[MATERIAL SUPPLIED]

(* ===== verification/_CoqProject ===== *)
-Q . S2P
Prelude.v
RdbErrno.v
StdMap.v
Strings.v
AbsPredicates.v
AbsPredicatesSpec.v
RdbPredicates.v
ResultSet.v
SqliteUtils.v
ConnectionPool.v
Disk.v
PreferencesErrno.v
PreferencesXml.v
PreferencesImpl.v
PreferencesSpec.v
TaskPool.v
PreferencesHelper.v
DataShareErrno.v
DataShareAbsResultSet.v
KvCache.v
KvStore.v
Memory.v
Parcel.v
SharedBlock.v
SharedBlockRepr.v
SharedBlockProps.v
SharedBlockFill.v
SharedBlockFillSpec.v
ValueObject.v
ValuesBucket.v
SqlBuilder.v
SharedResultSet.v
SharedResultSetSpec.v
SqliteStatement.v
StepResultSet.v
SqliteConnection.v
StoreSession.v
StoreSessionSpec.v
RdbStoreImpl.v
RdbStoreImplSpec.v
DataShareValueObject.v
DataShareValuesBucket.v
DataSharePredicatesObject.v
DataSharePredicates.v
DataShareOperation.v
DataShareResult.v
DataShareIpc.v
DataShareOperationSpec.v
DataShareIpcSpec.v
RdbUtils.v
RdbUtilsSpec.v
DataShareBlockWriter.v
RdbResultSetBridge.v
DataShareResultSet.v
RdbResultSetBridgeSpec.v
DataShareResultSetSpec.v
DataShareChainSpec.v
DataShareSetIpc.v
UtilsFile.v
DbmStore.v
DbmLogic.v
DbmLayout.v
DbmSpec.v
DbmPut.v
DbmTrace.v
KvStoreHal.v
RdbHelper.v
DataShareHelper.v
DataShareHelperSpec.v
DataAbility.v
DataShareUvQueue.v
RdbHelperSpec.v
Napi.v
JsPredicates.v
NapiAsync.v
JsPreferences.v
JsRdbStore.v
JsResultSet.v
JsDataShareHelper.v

[/MATERIAL SUPPLIED]

Retype, without changes, the lines from the line holding "DataAbility.v" to the end of the data, both ends included.

DataAbility.v
DataShareUvQueue.v
RdbHelperSpec.v
Napi.v
JsPredicates.v
NapiAsync.v
JsPreferences.v
JsRdbStore.v
JsResultSet.v
JsDataShareHelper.v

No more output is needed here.